Bir başka sorun: Şimdi zannediyorum Hükümet temsilcisi açıklayacak. Bu tasarı, sizin de söylediğiniz gibi, 3 Aralıkta Komisyonda görüşülmeye başlandı, 27 Ocakta son buldu. Bakın, Başbakan Yardımcısı - tüm basının huzurunda söylüyorum- Başbakan Yardımcısı "Bu tasarı Komisyonda üç günde görüşüldü, kimse ses çıkarmadı." dedi. Bu kadar yurttaşları yanlış bilgilendirmek olabilir mi? Üç günde mi görüşülmüş? Sayın Başkan açıkladı, 3 Aralıkta görüşmeye başlamışız, 27 Ocakta Komisyon raporunu hazırlamış yani yaklaşık iki ay görüşülmüş. Biz bu görüşme sırasında muhalefet olarak görüşlerimizi ifade ettik. Başka ne yanlış bilgi veriliyor? Efendim, Sayın Cumhurbaşkanı diyor ki: "Sağlık çalışanlarına şiddetin durdurulması için biz bu tasarıyı getiriyoruz." Allah aşkına herkes elini vicdanına koysun. Böyle bir şey var mı? Sağlık çalışanlarına şiddetin önlenmesiyle ilgili herhangi bir husus var mı?
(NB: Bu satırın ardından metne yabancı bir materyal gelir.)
(* ===== verification/EnvFree.v ===== *)
(** * EnvFree: destroying an environment gives back all it owned ([kern/env.c])

    [env_free] walks the user half of the page directory, unmaps every page, frees the page
    tables and the directory, and puts the environment on the free list.  The address spaces
    of the other environments are untouched. *)

From S2P Require Import Prelude Layout KState KMem Pmap VmRefs VmInv VmOps Sched UMem Env KInv KEx SchedThms EnvOps.

Lemma user_va x y :
  x ∈ upde -> y ∈ ptes ->
  0 <= PGADDR x y 0 < UTOP /\ PDX (PGADDR x y 0) = x /\ PTX (PGADDR x y 0) = y.
Proof.
  intros Hx%elem_upde Hy%elem_ptes. rewrite PGADDR_index by lia. rewrite PDX_div, PTX_div.
  split; [clia|]. split; dlia.
Qed.

(** Only words of page [p] differ. *)
Definition only_page (p : Z) (m m' : memory) : Prop :=
  forall pg y, pg <> p -> rdw m' pg y = rdw m pg y.

Section table.
Context {A : gset Z} {D : list Z} {X : gset Z}.

Lemma free_pte s d x p y :
  vm_inv A D X s -> cpu_ok s -> pt_of (mem s) D d x p -> y ∈ ptes ->
  exists s', (w ← kload (kva p + 4 * y);
              when (truth (w .& PTE_P)) (page_remove (kva d) (PGADDR x y 0))) s = Ret tt s' /\
    vm_inv A D X s' /\ vm_frame s s' /\ only_page p (mem s) (mem s') /\
    (forall y', present (rdw (mem s') p y') = true -> y' <> y /\ present (rdw (mem s) p y') = true).
Proof.
  intros H Hcpu Hp Hy. assert (Hp' := Hp). destruct Hp' as (Hd & Hx & Hpr & Hpg).
  destruct (user_va x y Hx Hy) as (Hva & HPD & HPT).
  assert (Hpn : 0 <= p < npages s) by (apply (vm_pool H), (ti_pde _ _ _ (proj1 H) d x p Hp)).
  rewrite (bind_Ret _ _ _ _ _ (kload_kva s p y Hpn ltac:(by apply elem_ptes))).
  fold (present (rdw (mem s) p y)). destruct (present (rdw (mem s) p y)) eqn:Hpy.
  - assert (Hm : vmap (mem s) d (PGADDR x y 0) = Some (rdw (mem s) p y)).
    { unfold vmap. rewrite HPD, HPT, Hpr, Hpg, Hpy. done. }
    destruct (page_remove_spec H d (PGADDR x y 0) Hd Hva _ Hcpu Hm)
      as (p' & s' & Hp' & Hr & H' & Hf & Hm' & _).
    assert (p' = p) as ->.
    { rewrite HPD in Hp'. destruct Hp as (_ & _ & _ & <-), Hp' as (_ & _ & _ & <-). done. }
    rewrite HPT in Hm'. exists s'. split; [exact Hr|]. split; [done|]. split; [done|]. rewrite Hm'. split.
    + intros pg y' Hne. by rewrite rdw_wrw_ne by auto.
    + intros y'. rewrite rdw_wrw. destruct (decide _) as [[_ ->]|Hne]; [done|].
      intros Hy'. split; [|done]. intros ->. by apply Hne.
  - exists s. split; [done|]. split; [done|]. split; [auto with frame|]. split; [done|].
    intros y' Hy'. split; [|done]. intros ->. congruence.
Qed.

Lemma pt_of_only_page m m' p d' x' p' :
  only_page p m m' -> d' <> p -> pt_of m' D d' x' p' <-> pt_of m D d' x' p'.
Proof. intros Ho Hd. unfold pt_of. by rewrite Ho. Qed.

Lemma free_table s d x p ys :
  vm_inv A D X s -> cpu_ok s -> pt_of (mem s) D d x p -> (forall y, y ∈ ys -> y ∈ ptes) ->
  exists s', kfor ys (fun y => w ← kload (kva p + 4 * y);
              when (truth (w .& PTE_P)) (page_remove (kva d) (PGADDR x y 0))) s = Ret tt s' /\
    vm_inv A D X s' /\ vm_frame s s' /\ only_page p (mem s) (mem s') /\
    (forall y, y ∈ ys -> present (rdw (mem s') p y) = false) /\
    (forall y, present (rdw (mem s') p y) = true -> present (rdw (mem s) p y) = true).
Proof.
  revert s. induction ys as [|y ys IH]; intros s H Hcpu Hp Hys.
  { exists s. split; [done|]. split; [done|]. split; [auto with frame|]. split; [done|].
    split; [by intros ? ?%elem_of_nil|done]. }
  cbn [kfor]. destruct (free_pte s d x p y H Hcpu Hp) as (s1 & Hs1 & H1 & Hf1 & Ho1 & Hpr1).
  { apply Hys. left. }
  rewrite (bind_Ret _ _ _ _ _ Hs1).
  assert (Hdp : d <> p).
  { intros ->. by apply (tbl_pt_root A D _ (proj1 H) p x p Hp), Hp. }
  destruct (IH s1) as (s2 & Hs2 & H2 & Hf2 & Ho2 & Hab & Hpr2).
  - done.
  - by apply (cpu_ok_frame s).
  - by apply (pt_of_only_page (mem s) (mem s1) p).
  - intros y' Hy'. apply Hys. by right.
  - exists s2. split; [exact Hs2|]. split; [done|]. split; [by eapply vm_frame_trans|]. split.
    { intros pg y' Hne. by rewrite Ho2, Ho1. }
    split; [|intros y' Hy'%Hpr2%Hpr1; tauto].
    intros y' [->|Hy']%elem_of_cons; [|by apply Hab].
    destruct (present (rdw (mem s2) p y)) eqn:Hpy; [|done]. apply Hpr2, Hpr1 in Hpy. tauto.
Qed.

(** The memory outside the tables of directory [d]. *)
Definition outside (m m' : memory) (d : Z) : Prop :=
  forall pg y, pg <> d -> (forall x, ~ pt_of m D d x pg) -> rdw m' pg y = rdw m pg y.

Lemma free_pde s d x :
  vm_inv A D X s -> cpu_ok s -> d ∈ D -> x ∈ upde ->
  exists s', env_free_pde (kva d) x s = Ret tt s' /\
    vm_inv A D X s' /\ vm_frame s s' /\
    (forall pg y, pg <> d -> ~ pt_of (mem s) D d x pg -> rdw (mem s') pg y = rdw (mem s) pg y) /\
    (forall x', x' <> x -> rdw (mem s') d x' = rdw (mem s) d x') /\
    present (rdw (mem s') d x) = false.
Proof.
  intros H Hcpu Hd Hx. pose proof (vm_npages H) as Hn.
  assert (Hdn : 0 <= d < npages s) by (apply (vm_pool H); by apply (ti_root _ _ _ (proj1 H))).
  assert (Hxr : 0 <= x < 1024) by (apply elem_upde in Hx; lia).
  unfold env_free_pde. rewrite (bind_Ret _ _ _ _ _ (kload_kva s d x Hdn Hxr)).
  destruct (present (rdw (mem s) d x)) eqn:Hpr.
  2:{ unfold present, truth in Hpr. apply negb_false_iff in Hpr. rewrite Hpr. exists s.
      split; [done|]. split; [done|]. split; [auto with frame|]. split; [done|]. split; [done|].
      unfold present, truth. by rewrite Hpr. }
  unfold present, truth in Hpr. rewrite (proj1 (negb_true_iff _) Hpr).
  set (p := pgn (rdw (mem s) d x)).
  assert (Hp : pt_of (mem s) D d x p) by (by repeat split).
  assert (HpA : p ∈ A) by (by apply (ti_pde _ _ _ (proj1 H) d x)).
  assert (Hpn := vm_pool H p HpA).
  rewrite (bind_Ret _ _ _ _ _ (KADDR_pte s Hn _ (vm_word H d x) (proj2 Hpn))). fold p.
  destruct (free_table s d x p (seqZ 0 (PTX 0xFFFFFFFF + 1)) H Hcpu Hp) as
    (s1 & Hs1 & H1 & Hf1 & Ho1 & Hab & _).
  { done. }
  unfold env_free_table. rewrite (bind_Ret _ _ _ _ _ Hs1).
  assert (Hdp : d <> p).
  { intros Heq. apply (tbl_pt_root A D _ (proj1 H) d x p Hp). by rewrite <- Heq. }
  assert (Hp1 : pt_of (mem s1) D d x p) by (by apply (pt_of_only_page (mem s) (mem s1) p)).
  destruct (tbl_clear_pde A D (mem s1) (proj1 H1) d x p Hp1 Hab) as [Ht2 Hr2].
  pose proof (vm_frame_npages _ _ Hf1) as Hn1.
  rewrite (bind_Ret _ _ _ _ _ (kstore_kva s1 d x 0 ltac:(lia) Hxr)).
  set (s2 := set_mem _ s1).
  rewrite (bind_Ret _ _ _ _ _ (pa2page_eq s2 _ (vm_word H d x) ltac:(change (npages s2) with (npages s1); fold p; lia))). fold p.
  assert (Hpos : 0 < refs (mem s1) D p).
  { rewrite (ti_table _ _ _ (proj1 H1)); [lia|]. right. by exists d, x. }
  destruct (page_decref_spec X s2 p _ (refs (wrw (mem s1) d x 0) D) (proj2 H1) HpA Hpos Hr2)
    as (s3 & Hs3 & Hpg3 & Hf3 & Hm3 & _).
  exists s3. split; [exact Hs3|]. pose proof (vm_frame_npages _ _ Hf3) as Hn3.
  split; [|split; [|split; [|split]]].
  - unfold vm_inv. rewrite Hm3. split; [done|]. rewrite Hn3. done.
  - eapply vm_frame_trans; [exact Hf1|]. eapply vm_frame_trans; [|exact Hf3]. unfold s2. auto with frame.
  - intros pg y Hpd Hnp. rewrite Hm3. simpl. rewrite rdw_wrw_ne by auto. apply Ho1. intros ->. by apply Hnp.
  - intros x' Hx'. rewrite Hm3. simpl. rewrite rdw_wrw_ne by auto. by apply Ho1.
  - rewrite Hm3. simpl. by rewrite rdw_wrw_eq.
Qed.

Lemma free_pdes s d xs :
  vm_inv A D X s -> cpu_ok s -> d ∈ D -> (forall x, x ∈ xs -> x ∈ upde) ->
  exists s', kfor xs (env_free_pde (kva d)) s = Ret tt s' /\
    vm_inv A D X s' /\ vm_frame s s' /\ outside (mem s) (mem s') d /\
    (forall x, x ∈ xs -> present (rdw (mem s') d x) = false) /\
    (forall x p, pt_of (mem s') D d x p -> pt_of (mem s) D d x p).
Proof.
  revert s. induction xs as [|x xs IH]; intros s H Hcpu Hd Hxs.
  { exists s. split; [done|]. split; [done|]. split; [auto with frame|]. split; [done|].
    split; [by intros ? ?%elem_of_nil|done]. }
  cbn [kfor]. destruct (free_pde s d x H Hcpu Hd) as (s1 & Hs1 & H1 & Hf1 & Ho1 & Hd1 & Hx1).
  { apply Hxs. left. }
  rewrite (bind_Ret _ _ _ _ _ Hs1).
  assert (Hback : forall x' p, pt_of (mem s1) D d x' p -> pt_of (mem s) D d x' p).
  { intros x' p (? & ? & Hpr & Hpg). destruct (decide (x' = x)) as [->|Hne]; [congruence|].
    rewrite Hd1 in Hpr, Hpg by done. by repeat split. }
  destruct (IH s1) as (s2 & Hs2 & H2 & Hf2 & Ho2 & Hab & Hpt2).
  - done.
  - by apply (cpu_ok_frame s).
  - done.
  - intros x' Hx'. apply Hxs. by right.
  - exists s2. split; [exact Hs2|]. split; [done|]. split; [by eapply vm_frame_trans|]. split.
    { intros pg y Hne Hnp. rewrite Ho2, Ho1; [done|done|by apply Hnp|done|].
      intros x' Hx'%Hback. by apply (Hnp x'). }
    split; [|intros x' p Hp'%Hpt2; by apply Hback].
    intros x' [->|Hx']%elem_of_cons; [|by apply Hab].
    destruct (present (rdw (mem s2) d x)) eqn:Hpr; [|done].
    assert (Hp : pt_of (mem s1) D d x (pgn (rdw (mem s2) d x))).
    { apply Hpt2. repeat split; [done| |done]. apply Hxs. left. }
    destruct Hp as (_ & _ & Hpr' & _). congruence.
Qed.
End table.

(** ** The environment *)

(** Environment [e] after it has been put on the free list in front of [fl]. *)
Definition freed (fl : option Z) (e : Env) : Env :=
  set_env_link fl (set_env_status ENV_FREE (set_env_pgdir 0 e)).

Lemma pa2page_page s q : 0 <= q < npages s -> npages s <= 65536 -> pa2page (q * PGSIZE) s = Ret q s.
Proof.
  intros Hq Hn. unfold pa2page. ks. rewrite PGNUM_div. unfold PGSIZE. rewrite Z.div_mul by lia.
  by rewrite (proj2 (Z.leb_gt _ _)) by lia.
Qed.

(** The assignments at the end of [env_free]. *)
Lemma env_free_fields s i e x :
  (upd_env i (set_env_status ENV_FREE);;
   fl ← get env_free_list;
   upd_env i (set_env_link fl);;
   modify (set_env_free_list (Some i))) (with_env i (set_env_pgdir x e) s) =
  Ret tt (set_env_free_list (Some i)
    (with_env i (set_env_link (env_free_list s) (set_env_status ENV_FREE (set_env_pgdir x e))) s)).
Proof.
  rewrite (bind_Ret _ _ _ _ _ (upd_with_env s i _ _)).
  rewrite (bind_Ret _ (get env_free_list) _ (env_free_list s)
    (with_env i (set_env_status ENV_FREE (set_env_pgdir x e)) s)) by done.
  rewrite (bind_Ret _ _ _ _ _ (upd_with_env s i _ _)). done.
Qed.

(** The switch to the kernel's directory when the current environment is freed *)
Lemma env_free_lcr3 {B} A s i (k : K B) :
  kinv A s -> exists l, (c ← curenv;
    when (bool_decide (c = Some i)) (kd ← get kern_pgdir; pa ← PADDR kd; emit (Lcr3 pa));; k) s
  = k (set_klog l s).
Proof.
  intros H. destruct (ki_cpu _ _ H) as (c & Hc & _). destruct (ki_kern _ _ H) as (kd & Hkd & _ & Hr & _).
  pose proof (vm_npages (ki_vm _ _ H)) as Hn.
  rewrite (bind_Ret _ _ _ _ _ (curenv_eq s (cpu_env c) ltac:(by exists c))).
  destruct (bool_decide (cpu_env c = Some i)).
  - exists (Lcr3 (kd * PGSIZE) :: klog s). ks. rewrite Hkd, PADDR_kva by lia. done.
  - exists (klog s). ks. by destruct s.
Qed.

Lemma env_frame_table s s' l i e :
  vm_frame s s' -> env_frame s (set_env_free_list l (with_env i e s')).
Proof.
  intros H. unfold env_frame, vm_frame, with_env in *. destruct s, s'. cbv in H |- *.
  injection H. intros. by subst.
Qed.

Lemma env_free_spec A s i e :
  kinv A s -> envs s !! i = Some e -> live e = true ->
  exists s', env_free i s = Ret tt s' /\ kinv A s' /\ env_frame s s' /\
    env_free_list s' = Some i /\ envs s' = <[i := freed (env_free_list s) e]> (envs s) /\
    outside (D:=roots (envs s)) (mem s) (mem s') (root_of e).
Proof.
  intros H He Hl. assert (Hi := kinv_range A s i e H He).
  destruct (kinv_root A s i e H He Hl) as (Hd & Hpg & Hrng). set (d := root_of e) in *.
  set (D := roots (envs s)) in *. set (e' := freed (env_free_list s) e).
  unfold env_free. destruct (env_free_lcr3 A s i (x ← get_env i;
    kfor (seqZ 0 (PDX UTOP)) (env_free_pde (env_pgdir x));;
    pa ← PADDR (env_pgdir x); upd_env i (set_env_pgdir 0);; pp ← pa2page pa; page_decref pp;;
    upd_env i (set_env_status ENV_FREE);; fl ← get env_free_list; upd_env i (set_env_link fl);;
    modify (set_env_free_list (Some i))) H) as [l ->].
  set (s0 := set_klog l s). assert (H0 : kinv A s0) by (by apply kinv_set_klog).
  rewrite (bind_Ret _ _ _ _ _ (get_env_eq s0 i e He)). rewrite Hpg.
  destruct (free_pdes s0 d (seqZ 0 (PDX UTOP)) (ki_vm _ _ H0) (ki_cpu _ _ H0) Hd)
    as (s1 & Hs1 & H1 & Hf1 & Ho1 & Hab & _); [done|].
  rewrite (bind_Ret _ _ _ _ _ Hs1). pose proof (vm_npages H1) as Hn1.
  assert (Hnn : npages s1 = npages s) by (by apply (vm_frame_npages s0)).
  rewrite (bind_Ret _ _ _ _ _ (PADDR_kva s1 d ltac:(lia))).
  assert (He1 : envs s1 !! i = Some e) by (rewrite <- He; f_equal; apply (vm_frame_envs _ _ Hf1)).
  rewrite (bind_Ret _ _ _ _ _ (upd_env_eq s1 i e _ He1)). fold (with_env i (set_env_pgdir 0 e) s1).
  set (s2 := with_env _ _ s1).
  assert (Hn2 : npages s2 = npages s1) by done.
  rewrite (bind_Ret _ _ _ _ _ (pa2page_page s2 d ltac:(lia) ltac:(lia))).
  assert (HD : D ≡ₚ d :: roots (<[i := e']> (envs s))) by (by apply roots_free).
  destruct (tbl_drop_root A D (mem s1) d _ (proj1 H1) HD Hab) as [Ht Hr].
  destruct (page_decref_spec ∅ s2 d _ (refs (mem s1) (roots (<[i := e']> (envs s)))) (proj2 H1)
    (ti_root _ _ _ (proj1 H1) d Hd)) as (s3 & Hs3 & Hpg3 & Hf3 & Hm3 & _);
    [rewrite (ti_table _ _ _ (proj1 H1)); [lia|by left]|exact Hr|].
  rewrite (bind_Ret _ _ _ _ _ Hs3).
  assert (Hen1 : envs s1 = envs s) by apply (vm_frame_envs _ _ Hf1).
  set (s3' := set_klog (klog s3) (set_page_free_list (page_free_list s3) (set_pages (pages s3) s1))).
  assert (Hs3' : s3 = with_env i (set_env_pgdir 0 e) s3').
  { unfold s3', with_env. simpl. rewrite Hf3, Hm3. unfold s2, with_env. simpl. by destruct s1. }
  rewrite Hs3'. rewrite env_free_fields.
  assert (Hfl : env_free_list s3' = env_free_list s) by (simpl; by rewrite Hf1).
  rewrite Hfl. fold (freed (env_free_list s) e). fold e'.
  eexists. split; [done|].
  assert (Hes : <[i := e']> (envs s3') = <[i := e']> (envs s)) by (simpl; by rewrite Hen1).
  split; [split|split; [|split; [|split]]].
  - simpl. rewrite Hen1. split; [done|]. simpl. rewrite <- (vm_frame_npages _ _ Hf3) in Hpg3.
    rewrite Hs3' in Hpg3. done.
  - simpl. rewrite Hen1. by apply (env_inv_free _ (env_free_list s) i e e' (ki_env _ _ H)).
  - destruct (ki_kern _ _ H) as (kd & Hkd & HkA & Hkr & Hkz). exists kd.
    split; [simpl; by rewrite Hf1|]. split; [done|]. split; [simpl; by rewrite Hnn|].
    intros x Hx. simpl. rewrite Ho1; [by apply Hkz| |].
    + intros ->. apply HkA. by apply (ti_root _ _ _ (proj1 H1)).
    + intros x' Hx'. apply HkA. by apply (ti_pde _ _ _ (proj1 (ki_vm _ _ H)) d x').
  - apply (cpu_ok_envs s (<[i := e']> (envs s)) (ki_cpu _ _ H) (is_Some_insert (envs s) i e'));
      simpl; by rewrite Hf1.
  - apply env_frame_table. apply (vm_frame_trans s s0); [unfold s0; auto with frame|].
    apply (vm_frame_trans s0 s1); [done|]. unfold s3'. auto with frame.
  - done.
  - simpl. by rewrite Hen1.
  - exact Ho1.
Qed.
Bir başka husus, Sayın Başkan, şimdi, iç Tüzük diyor ki: "Komisyon veya Hükümet bir veya birkaç maddeyi geri alabilir." Şimdi Hükümetin tanımına bakıyoruz, sözlüğe baktık değerli arkadaşlar, Hükümetin tanımı: "Devletin görevlerini yerine getirmesini sağlayan yetkili organ, Bakanlar Kurulu, kabine." Yani şimdi, İçişleri Bakanı Genel Kurulda Hükümet temsilcisi olarak bulunuyor, Hükümet olarak bulunmuyor, Hükümet temsilcisi olarak bulunuyor. Bizim Tüzük'ümüz "Hükümet temsilcisi geri çeker." demiyor, "Hükümet geri çeker." diyor. O zaman İçişleri Bakanı Hükümet yerine geçemez. Bunun geri çekilmesi usule aykırıdır, yanlıştır. O zaman Hükümet geri çekecektir, İçişleri Bakanı değil. Yani İçişleri Bakanı Hükümeti ancak temsil eder, onun yerine geçemez.